Saved data entries

--- START ---

(* ===== verification/PriorityQueue.v ===== *)
(** * [fixed_priority_queue]

    [include/metl/fixed_priority_queue.hpp]: a binary heap in the storage of a
    [fixed_vector].  An element's move, a call of the comparator and a call of
    the predicate of [erase_if] may each throw.  [qthrows_] is the environment's
    script: for each of these still to come, whether it throws; after its end none
    do.  A move that returns leaves [moved x] in its source; one that throws leaves
    [torn x] in every object it touches.  The element constructor of [emplace] is a
    computation on the storage, as in [fixed_vector].

    The sifts take [log2 Capacity] turns of fuel, the number of levels that the
    header's progress guarantee names. *)

From Stdlib Require Import ZArith Lia.
From stdpp Require Import base numbers list option tactics.
From S2P Require Import Prelude FixedVector.
Local Open Scope Z_scope.

Record pqueue (Cmp T : Type) : Type := mk_pqueue {
  qstorage_ : vec T;
  qcomp_ : Cmp;
  qthrows_ : list bool
}.
Arguments mk_pqueue {Cmp T} _ _ _.
Arguments qstorage_ {Cmp T} _.
Arguments qcomp_ {Cmp T} _.
Arguments qthrows_ {Cmp T} _.

Section pqueue_setters.
  Context {Cmp T : Type}.
Definition set_qstorage (v : vec T) (q : pqueue Cmp T) : pqueue Cmp T := mk_pqueue v (qcomp_ q) (qthrows_ q).
Definition set_qcomp (c : Cmp) (q : pqueue Cmp T) : pqueue Cmp T := mk_pqueue (qstorage_ q) c (qthrows_ q).
Definition set_qthrows (t : list bool) (q : pqueue Cmp T) : pqueue Cmp T := mk_pqueue (qstorage_ q) (qcomp_ q) t.

(** A call on [storage_]. *)
Definition on_storage {A} (m : M (vec T) A) : M (pqueue Cmp T) A := fun q =>
  match m (qstorage_ q) with
  | Ret a v => Ret a (set_qstorage v q)
  | Throw v => Throw (set_qstorage v q)
  | Trap => Trap
  | Fault => Fault
  | Spin => Spin
  end.

(** Whether the next step that may throw does. *)
Definition next_throws : M (pqueue Cmp T) bool :=
  let! t := get qthrows_ in
  modify (set_qthrows (tail t)) ;;;
  ret (match t with b :: _ => b | [] => false end).
End pqueue_setters.

Module PriorityQueue.
Section priority_queue.
  Context `{SizeT} {Cmp T : Type} `{!Comparator Cmp T T}.
  Context (h : hardening) (Capacity : Z) (moved torn : T -> T).
  Abbreviation pq := (pqueue Cmp T).

Definition priority_queue (comp : Cmp) (throws : list bool) : pq :=
  mk_pqueue (FixedVector.fixed_vector Capacity) comp throws.

Definition empty (q : pq) : bool := FixedVector.empty (qstorage_ q).
Definition full (q : pq) : bool := FixedVector.full Capacity (qstorage_ q).
Definition size (q : pq) : Z := FixedVector.size (qstorage_ q).

Definition top : M pq Z := on_storage (FixedVector.front h).

(** *** Steps that may throw *)

(** [comp_(storage_[a], storage_[b])]. *)
Definition compare (a b : Z) : M pq bool :=
  let! i := on_storage (FixedVector.at_ h a) in
  let! x := on_storage (slot_ref i) in
  let! j := on_storage (FixedVector.at_ h b) in
  let! y := on_storage (slot_ref j) in
  let! t := next_throws in
  if t then throw else let! c := get qcomp_ in ret (less c x y).

(** [T temporary = std::move(storage_[a])]. *)
Definition move_out (a : Z) : M pq T :=
  let! i := on_storage (FixedVector.at_ h a) in
  let! x := on_storage (slot_ref i) in
  let! t := next_throws in
  if t then on_storage (slot_assign i (torn x)) ;;; throw
  else on_storage (slot_assign i (moved x)) ;;; ret x.

(** [storage_[a] = std::move(temporary)]. *)
Definition move_in (a : Z) (temporary : T) : M pq unit :=
  let! i := on_storage (FixedVector.at_ h a) in
  let! y := on_storage (slot_ref i) in
  let! t := next_throws in
  if t then on_storage (slot_assign i (torn y)) ;;; throw
  else on_storage (slot_assign i temporary).

(** [storage_[a] = std::move(storage_[b])]. *)
Definition move_assign_slot (a b : Z) : M pq unit :=
  let! j := on_storage (FixedVector.at_ h b) in
  let! i := on_storage (FixedVector.at_ h a) in
  let! x := on_storage (slot_ref j) in
  let! y := on_storage (slot_ref i) in
  let! t := next_throws in
  if t then on_storage (slot_assign j (torn x)) ;;; on_storage (slot_assign i (torn y)) ;;; throw
  else on_storage (slot_assign j (moved x)) ;;; on_storage (slot_assign i x).

Definition swap_slots (a b : Z) : M pq unit :=
  let! temporary := move_out a in
  move_assign_slot a b ;;;
  move_in b temporary.

(** *** The heap *)

Definition levels : nat := Z.to_nat (Z.log2 Capacity).

Fixpoint sift_up_loop (fuel : nat) (index : Z) : M pq unit :=
  if 0 <? index then
    match fuel with
    | O => fun _ => Spin
    | S fuel' =>
        let parent := wrap (index - 1) / 2 in
        let! below := compare parent index in
        if negb below then ret tt
        else swap_slots parent index ;;; sift_up_loop fuel' parent
    end
  else ret tt.
Definition sift_up (index : Z) : M pq unit := sift_up_loop levels index.

Fixpoint sift_down_loop (fuel : nat) (count index : Z) : M pq unit :=
  let left := wrap (2 * index + 1) in
  if count <=? left then ret tt
  else
    match fuel with
    | O => fun _ => Spin
    | S fuel' =>
        let right := wrap (left + 1) in
        let! best :=
          (if right <? count then
             let! below := compare left right in ret (if below then right else left)
           else ret left) in
        let! below := compare index best in
        if negb below then ret tt
        else swap_slots index best ;;; sift_down_loop fuel' count best
    end.
Definition sift_down (index : Z) : M pq unit :=
  let! count := get size in sift_down_loop levels count index.

Definition heapify : M pq unit :=
  let! n := get size in
  for_down (Z.to_nat (n / 2)) (n / 2 - 1) sift_down.

(** *** Operations *)

Definition clear : M pq unit := on_storage FixedVector.clear.

(** [try { step(); } catch (...) { clear(); throw; }]. *)
Definition keep_heap_or_clear (step : M pq unit) : M pq unit := guarded step clear.

Definition try_emplace (ctor : M (vec T) T) : M pq bool :=
  let! inserted := on_storage (FixedVector.try_emplace_back Capacity ctor) in
  if negb inserted then ret false
  else
    keep_heap_or_clear (let! n := get size in sift_up (wrap (n - 1))) ;;;
    ret true.

Definition emplace (ctor : M (vec T) T) : M pq unit :=
  on_storage (FixedVector.emplace_back h Capacity ctor) ;;;
  keep_heap_or_clear (let! n := get size in sift_up (wrap (n - 1))).

Definition try_push (value : M (vec T) T) : M pq bool := try_emplace value.
Definition push (value : M (vec T) T) : M pq unit := emplace value.

Definition pop : M pq unit :=
  let! e := get empty in
  metl_harden (negb e) ;;;
  keep_heap_or_clear
    (let! n := get size in
     let last := wrap (n - 1) in
     (if negb (last =? 0) then move_assign_slot 0 last else ret tt) ;;;
     on_storage FixedVector.pop_back ;;;
     let! e := get empty in
     if negb e then sift_down 0 else ret tt).

(** The loop of [erase_if] over the elements; the result is the final [write]. *)
Fixpoint compact (pred : T -> bool) (n : nat) (write read : Z) : M pq Z :=
  match n with
  | O => ret write
  | S n' =>
      let! i := on_storage (FixedVector.at_ h read) in
      let! x := on_storage (slot_ref i) in
      let! t := next_throws in
      if t then throw
      else if negb (pred x) then
        (if negb (write =? read) then move_assign_slot write read else ret tt) ;;;
        compact pred n' (write + 1) (read + 1)
      else compact pred n' write (read + 1)
  end.

(** [keep_heap_or_clear] with the local [write] as its result. *)
Definition erase_if (pred : T -> bool) : M pq Z :=
  let! before := get size in
  let! write := guarded
    (let! write := compact pred (Z.to_nat before) 0 0 in
     on_storage (fun v => while_loop (Z.to_nat (vsize_ v - write)) (fun v => write <? FixedVector.size v)
       FixedVector.pop_back v) ;;;
     heapify ;;;
     ret write) clear in
  ret (wrap (before - write)).

(** *** Two queues

    The script that decides is that of [*this], the first. *)

(** A step on the two [storage_] members. *)
Definition on_storages {A} (m : M (vec T * vec T) A) : M (pq * pq) A := fun p =>
  match m (qstorage_ p.1, qstorage_ p.2) with
  | Ret a v => Ret a (set_qstorage v.1 p.1, set_qstorage v.2 p.2)
  | Throw v => Throw (set_qstorage v.1 p.1, set_qstorage v.2 p.2)
  | Trap => Trap
  | Fault => Fault
  | Spin => Spin
  end.

(** [swap(comp_, other.comp_)]; one that throws leaves [torn_comp]. *)
Definition swap_comparators (torn_comp : Cmp -> Cmp) : M (pq * pq) unit :=
  let! c1 := on_fst (get qcomp_) in
  let! c2 := on_snd (get qcomp_) in
  let! t := on_fst next_throws in
  if t then
    on_fst (modify (set_qcomp (torn_comp c1))) ;;; on_snd (modify (set_qcomp (torn_comp c2))) ;;; throw
  else on_fst (modify (set_qcomp c2)) ;;; on_snd (modify (set_qcomp c1)).

(** [swap(data()[i], other.data()[i])], which may throw. *)
Definition swap_elements (i : Z) : M (pq * pq) unit :=
  let! x := on_storages (on_fst (slot_ref i)) in
  let! y := on_storages (on_snd (slot_ref i)) in
  let! t := on_fst next_throws in
  if t then
    on_storages (on_fst (slot_assign i (torn x)) ;;; on_snd (slot_assign i (torn y))) ;;; throw
  else on_storages (FixedVector.swap_elements moved i).

(** The tail of [storage_.swap]: the queue with the shorter storage is first in
    the state, and [throws] asks the script. *)
Definition move_tail (throws : M (pq * pq) bool) : M (pq * pq) unit :=
  let! old_shorter := on_storages (on_fst (get vsize_)) in
  let! n := on_storages (on_snd (get vsize_)) in
  for_up (Z.to_nat (n - old_shorter)) old_shorter (fun i =>
    let! x := on_storages (on_snd (slot_ref i)) in
    let! t := throws in
    if t then on_storages (on_snd (slot_assign i (torn x))) ;;; throw
    else on_storages
      (let! x := on_snd (slot_move_out moved i) in
       on_fst (slot_construct i x) ;;;
       on_fst (modify (fun v => set_vsize (wrap (vsize_ v + 1)) v)))) ;;;
  on_storages
    (for_down (Z.to_nat (n - old_shorter)) n (fun i => on_snd (slot_destroy (i - 1))) ;;;
     on_snd (modify (set_vsize old_shorter))).

Definition swap_storage : M (pq * pq) unit :=
  let! n1 := on_storages (on_fst (get vsize_)) in
  let! n2 := on_storages (on_snd (get vsize_)) in
  let common := if n1 <? n2 then n1 else n2 in
  for_up (Z.to_nat common) 0 swap_elements ;;;
  if n1 =? n2 then ret tt
  else if n1 <? n2 then move_tail (on_fst next_throws)
  else swapped (move_tail (on_snd next_throws)).

Definition swap_contents (torn_comp : Cmp -> Cmp) : M (pq * pq) unit :=
  swap_comparators torn_comp ;;; swap_storage.

Definition swap (torn_comp : Cmp -> Cmp) (swap_cannot_throw self : bool) : M (pq * pq) unit :=
  if self then ret tt
  else if swap_cannot_throw then swap_contents torn_comp
  else guarded (swap_contents torn_comp) (on_fst clear ;;; on_snd clear).

(** The implicit assignment operators: member by member, [storage_] first. *)
Definition append_copies : M (pq * pq) unit :=
  let! n := on_storages (on_snd (get vsize_)) in
  for_up (Z.to_nat n) 0 (fun i =>
    let! t := on_fst next_throws in
    on_storages
      (let! x := on_snd (slot_ref i) in
       on_fst (FixedVector.emplace_back h Capacity (if t then throw else ret x)) ;;; ret tt)).

Definition append_moves : M (pq * pq) unit :=
  let! n := on_storages (on_snd (get vsize_)) in
  for_up (Z.to_nat n) 0 (fun i =>
    let! t := on_fst next_throws in
    on_storages
      (let! x := on_snd (slot_move_out (if t then torn else moved) i) in
       on_fst (FixedVector.emplace_back h Capacity (if t then throw else ret x)) ;;; ret tt)) ;;;
  on_storages (on_snd FixedVector.clear).

Definition copy_assign (self : bool) : M (pq * pq) unit :=
  if self then ret tt
  else
    on_storages (on_fst FixedVector.clear) ;;;
    append_copies ;;;
    let! c := on_snd (get qcomp_) in
    on_fst (modify (set_qcomp c)).

(** [moved_comp] is what the move leaves in the other queue's comparator. *)
Definition move_assign (moved_comp : Cmp -> Cmp) (self : bool) : M (pq * pq) unit :=
  if self then ret tt
  else
    on_storages (on_fst FixedVector.clear) ;;;
    append_moves ;;;
    let! c := on_snd (get qcomp_) in
    on_snd (modify (set_qcomp (moved_comp c))) ;;;
    on_fst (modify (set_qcomp c)).
End priority_queue.
End PriorityQueue.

--- END ---

In the entries above, restate word for word the lines between the one holding "Context (h : hardening)" and the one holding "mk_pqueue (FixedVector.fixed_vector Capacity)", inclusive, and nothing besides.

Task output:
  Context (h : hardening) (Capacity : Z) (moved torn : T -> T).
  Abbreviation pq := (pqueue Cmp T).

Definition priority_queue (comp : Cmp) (throws : list bool) : pq :=
  mk_pqueue (FixedVector.fixed_vector Capacity) comp throws.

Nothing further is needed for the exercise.